- Your assignment: Repeat the lines from the line with "intros [H |" to the line with "[rewrite calculate_returns_and_std_nil in" in the listing below, keeping both end lines and adding nothing.

- Given information:
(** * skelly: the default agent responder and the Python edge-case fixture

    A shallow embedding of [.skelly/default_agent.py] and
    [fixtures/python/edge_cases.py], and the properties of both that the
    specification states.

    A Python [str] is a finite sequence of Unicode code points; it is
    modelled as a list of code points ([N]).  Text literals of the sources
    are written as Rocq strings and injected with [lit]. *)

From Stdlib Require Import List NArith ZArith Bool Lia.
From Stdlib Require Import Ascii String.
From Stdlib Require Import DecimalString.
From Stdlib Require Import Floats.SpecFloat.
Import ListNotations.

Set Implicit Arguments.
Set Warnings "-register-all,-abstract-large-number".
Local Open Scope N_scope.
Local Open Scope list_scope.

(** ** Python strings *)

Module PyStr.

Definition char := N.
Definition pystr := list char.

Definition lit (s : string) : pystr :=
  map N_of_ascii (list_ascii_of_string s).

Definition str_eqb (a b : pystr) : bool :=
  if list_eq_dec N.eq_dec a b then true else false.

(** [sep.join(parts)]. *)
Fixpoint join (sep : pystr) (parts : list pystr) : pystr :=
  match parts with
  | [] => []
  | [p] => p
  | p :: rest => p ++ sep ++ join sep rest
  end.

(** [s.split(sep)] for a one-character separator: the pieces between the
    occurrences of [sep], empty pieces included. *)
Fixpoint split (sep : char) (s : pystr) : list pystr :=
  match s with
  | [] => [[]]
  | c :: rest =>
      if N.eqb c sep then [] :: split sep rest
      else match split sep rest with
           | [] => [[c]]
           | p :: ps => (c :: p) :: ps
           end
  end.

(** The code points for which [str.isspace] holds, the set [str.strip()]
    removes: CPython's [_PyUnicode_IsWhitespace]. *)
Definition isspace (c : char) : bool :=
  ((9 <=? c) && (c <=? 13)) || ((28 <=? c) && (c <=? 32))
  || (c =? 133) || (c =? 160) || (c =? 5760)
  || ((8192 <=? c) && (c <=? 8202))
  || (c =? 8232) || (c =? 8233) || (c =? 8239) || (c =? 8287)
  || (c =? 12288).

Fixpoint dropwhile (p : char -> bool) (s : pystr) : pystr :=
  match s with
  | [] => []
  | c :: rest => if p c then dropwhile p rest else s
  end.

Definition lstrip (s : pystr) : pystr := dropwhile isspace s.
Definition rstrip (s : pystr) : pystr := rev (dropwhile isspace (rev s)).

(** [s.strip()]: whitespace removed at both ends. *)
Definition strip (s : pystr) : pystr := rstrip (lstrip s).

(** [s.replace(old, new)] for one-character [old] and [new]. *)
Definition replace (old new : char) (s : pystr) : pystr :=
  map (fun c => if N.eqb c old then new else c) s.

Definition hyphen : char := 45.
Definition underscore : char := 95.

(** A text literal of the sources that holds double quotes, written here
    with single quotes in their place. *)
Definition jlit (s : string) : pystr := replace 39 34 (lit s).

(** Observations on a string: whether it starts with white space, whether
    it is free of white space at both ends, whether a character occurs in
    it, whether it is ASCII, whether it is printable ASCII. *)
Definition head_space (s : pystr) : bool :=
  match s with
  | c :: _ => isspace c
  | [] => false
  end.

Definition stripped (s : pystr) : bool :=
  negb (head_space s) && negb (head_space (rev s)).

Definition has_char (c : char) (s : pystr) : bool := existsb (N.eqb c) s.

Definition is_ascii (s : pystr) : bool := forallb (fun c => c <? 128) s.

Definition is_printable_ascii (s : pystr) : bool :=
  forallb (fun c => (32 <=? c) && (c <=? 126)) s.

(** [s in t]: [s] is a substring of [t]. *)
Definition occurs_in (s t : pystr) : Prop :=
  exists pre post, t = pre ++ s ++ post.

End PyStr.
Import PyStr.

* * *

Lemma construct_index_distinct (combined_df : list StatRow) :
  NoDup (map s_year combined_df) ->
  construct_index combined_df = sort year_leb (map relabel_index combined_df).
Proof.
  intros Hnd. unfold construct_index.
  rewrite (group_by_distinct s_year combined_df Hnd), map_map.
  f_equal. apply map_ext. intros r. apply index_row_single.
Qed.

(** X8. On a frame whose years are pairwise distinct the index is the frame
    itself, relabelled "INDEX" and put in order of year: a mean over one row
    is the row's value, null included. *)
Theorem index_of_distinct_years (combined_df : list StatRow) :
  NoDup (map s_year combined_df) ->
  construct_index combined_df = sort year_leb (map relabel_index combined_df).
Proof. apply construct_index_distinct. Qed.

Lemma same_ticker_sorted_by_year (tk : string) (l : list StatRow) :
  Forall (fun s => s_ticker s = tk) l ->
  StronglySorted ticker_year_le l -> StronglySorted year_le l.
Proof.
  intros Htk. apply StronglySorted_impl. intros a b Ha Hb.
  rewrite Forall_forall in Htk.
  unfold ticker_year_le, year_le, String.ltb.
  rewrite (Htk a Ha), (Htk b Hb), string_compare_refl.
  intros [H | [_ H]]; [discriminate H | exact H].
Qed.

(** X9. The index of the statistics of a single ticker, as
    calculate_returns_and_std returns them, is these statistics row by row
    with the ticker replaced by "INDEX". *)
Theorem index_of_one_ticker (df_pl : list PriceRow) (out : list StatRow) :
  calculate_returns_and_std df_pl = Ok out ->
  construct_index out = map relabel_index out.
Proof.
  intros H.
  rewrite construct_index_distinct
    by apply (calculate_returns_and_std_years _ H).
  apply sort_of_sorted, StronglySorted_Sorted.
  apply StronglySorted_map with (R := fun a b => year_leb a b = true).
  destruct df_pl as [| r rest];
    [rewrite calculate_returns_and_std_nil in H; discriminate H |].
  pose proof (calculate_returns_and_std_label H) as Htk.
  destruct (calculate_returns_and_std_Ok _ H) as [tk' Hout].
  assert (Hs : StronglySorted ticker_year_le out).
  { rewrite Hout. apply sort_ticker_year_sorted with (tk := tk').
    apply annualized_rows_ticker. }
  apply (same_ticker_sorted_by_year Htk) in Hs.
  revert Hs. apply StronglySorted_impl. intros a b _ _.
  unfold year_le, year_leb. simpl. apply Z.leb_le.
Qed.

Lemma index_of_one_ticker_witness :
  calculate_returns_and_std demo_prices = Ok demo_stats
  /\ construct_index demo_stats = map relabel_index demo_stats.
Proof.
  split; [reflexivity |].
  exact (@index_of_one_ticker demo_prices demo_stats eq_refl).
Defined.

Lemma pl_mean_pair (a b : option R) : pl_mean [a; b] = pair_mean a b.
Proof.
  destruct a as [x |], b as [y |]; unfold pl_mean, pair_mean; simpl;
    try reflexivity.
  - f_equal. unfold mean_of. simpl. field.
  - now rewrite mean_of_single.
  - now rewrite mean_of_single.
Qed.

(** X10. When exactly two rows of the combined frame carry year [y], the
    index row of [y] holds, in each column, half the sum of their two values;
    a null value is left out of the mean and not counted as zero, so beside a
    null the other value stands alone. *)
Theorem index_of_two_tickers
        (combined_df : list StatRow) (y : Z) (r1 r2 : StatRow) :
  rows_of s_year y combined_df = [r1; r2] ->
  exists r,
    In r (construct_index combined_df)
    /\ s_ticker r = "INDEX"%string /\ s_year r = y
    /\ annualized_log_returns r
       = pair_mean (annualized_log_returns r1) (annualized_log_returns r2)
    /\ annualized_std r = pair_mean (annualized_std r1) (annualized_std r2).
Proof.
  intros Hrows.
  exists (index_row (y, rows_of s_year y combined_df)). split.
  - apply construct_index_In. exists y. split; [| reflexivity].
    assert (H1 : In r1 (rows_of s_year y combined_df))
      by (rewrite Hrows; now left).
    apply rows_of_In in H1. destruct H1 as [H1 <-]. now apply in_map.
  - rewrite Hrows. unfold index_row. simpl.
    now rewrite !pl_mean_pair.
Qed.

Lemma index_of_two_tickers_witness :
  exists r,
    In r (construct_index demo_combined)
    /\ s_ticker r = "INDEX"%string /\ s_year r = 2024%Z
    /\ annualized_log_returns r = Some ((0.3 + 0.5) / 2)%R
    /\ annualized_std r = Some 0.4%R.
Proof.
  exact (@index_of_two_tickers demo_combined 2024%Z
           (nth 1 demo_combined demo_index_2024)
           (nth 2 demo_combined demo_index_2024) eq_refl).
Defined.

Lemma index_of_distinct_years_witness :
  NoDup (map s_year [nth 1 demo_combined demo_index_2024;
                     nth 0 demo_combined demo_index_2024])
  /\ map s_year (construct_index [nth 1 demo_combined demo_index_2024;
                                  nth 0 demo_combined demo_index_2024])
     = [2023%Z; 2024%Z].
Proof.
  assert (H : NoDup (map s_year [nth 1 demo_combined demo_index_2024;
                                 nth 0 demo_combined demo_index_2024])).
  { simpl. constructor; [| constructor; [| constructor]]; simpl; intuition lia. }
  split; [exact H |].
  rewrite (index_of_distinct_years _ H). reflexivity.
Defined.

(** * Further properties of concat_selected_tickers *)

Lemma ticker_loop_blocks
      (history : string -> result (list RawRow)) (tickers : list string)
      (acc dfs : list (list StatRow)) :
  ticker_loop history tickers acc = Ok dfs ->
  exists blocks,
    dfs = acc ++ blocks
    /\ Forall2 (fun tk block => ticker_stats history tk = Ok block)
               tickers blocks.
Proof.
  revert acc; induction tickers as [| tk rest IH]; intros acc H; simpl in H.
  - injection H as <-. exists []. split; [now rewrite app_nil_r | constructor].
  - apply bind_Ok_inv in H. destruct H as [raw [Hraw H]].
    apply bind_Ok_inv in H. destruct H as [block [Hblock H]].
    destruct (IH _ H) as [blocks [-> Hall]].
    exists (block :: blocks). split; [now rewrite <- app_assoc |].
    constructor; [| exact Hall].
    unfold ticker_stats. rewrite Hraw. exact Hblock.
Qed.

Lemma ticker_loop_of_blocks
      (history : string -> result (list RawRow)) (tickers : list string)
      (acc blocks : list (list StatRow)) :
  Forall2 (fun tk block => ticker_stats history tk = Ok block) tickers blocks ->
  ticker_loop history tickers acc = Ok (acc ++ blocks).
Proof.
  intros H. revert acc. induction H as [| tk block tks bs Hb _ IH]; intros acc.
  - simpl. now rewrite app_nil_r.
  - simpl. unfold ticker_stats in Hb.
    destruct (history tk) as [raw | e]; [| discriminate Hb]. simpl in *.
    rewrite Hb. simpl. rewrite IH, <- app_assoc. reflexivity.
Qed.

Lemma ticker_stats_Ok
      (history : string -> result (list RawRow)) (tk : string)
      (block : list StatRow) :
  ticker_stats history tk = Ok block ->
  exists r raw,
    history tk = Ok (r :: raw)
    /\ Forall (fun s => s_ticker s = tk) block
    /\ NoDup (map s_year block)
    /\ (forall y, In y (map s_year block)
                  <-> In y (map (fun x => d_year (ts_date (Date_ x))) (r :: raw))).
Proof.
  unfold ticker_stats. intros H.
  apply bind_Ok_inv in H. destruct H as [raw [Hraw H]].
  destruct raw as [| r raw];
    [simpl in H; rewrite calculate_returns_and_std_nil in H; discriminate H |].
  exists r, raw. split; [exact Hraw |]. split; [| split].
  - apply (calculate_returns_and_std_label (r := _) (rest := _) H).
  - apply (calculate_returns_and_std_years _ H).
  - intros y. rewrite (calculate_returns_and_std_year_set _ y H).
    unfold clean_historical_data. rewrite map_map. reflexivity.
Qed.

- Exercise response:
  intros [H | [_ H]]; [discriminate H | exact H].
Qed.

(** X9. The index of the statistics of a single ticker, as
    calculate_returns_and_std returns them, is these statistics row by row
    with the ticker replaced by "INDEX". *)
Theorem index_of_one_ticker (df_pl : list PriceRow) (out : list StatRow) :
  calculate_returns_and_std df_pl = Ok out ->
  construct_index out = map relabel_index out.
Proof.
  intros H.
  rewrite construct_index_distinct
    by apply (calculate_returns_and_std_years _ H).
  apply sort_of_sorted, StronglySorted_Sorted.
  apply StronglySorted_map with (R := fun a b => year_leb a b = true).
  destruct df_pl as [| r rest];
    [rewrite calculate_returns_and_std_nil in H; discriminate H |].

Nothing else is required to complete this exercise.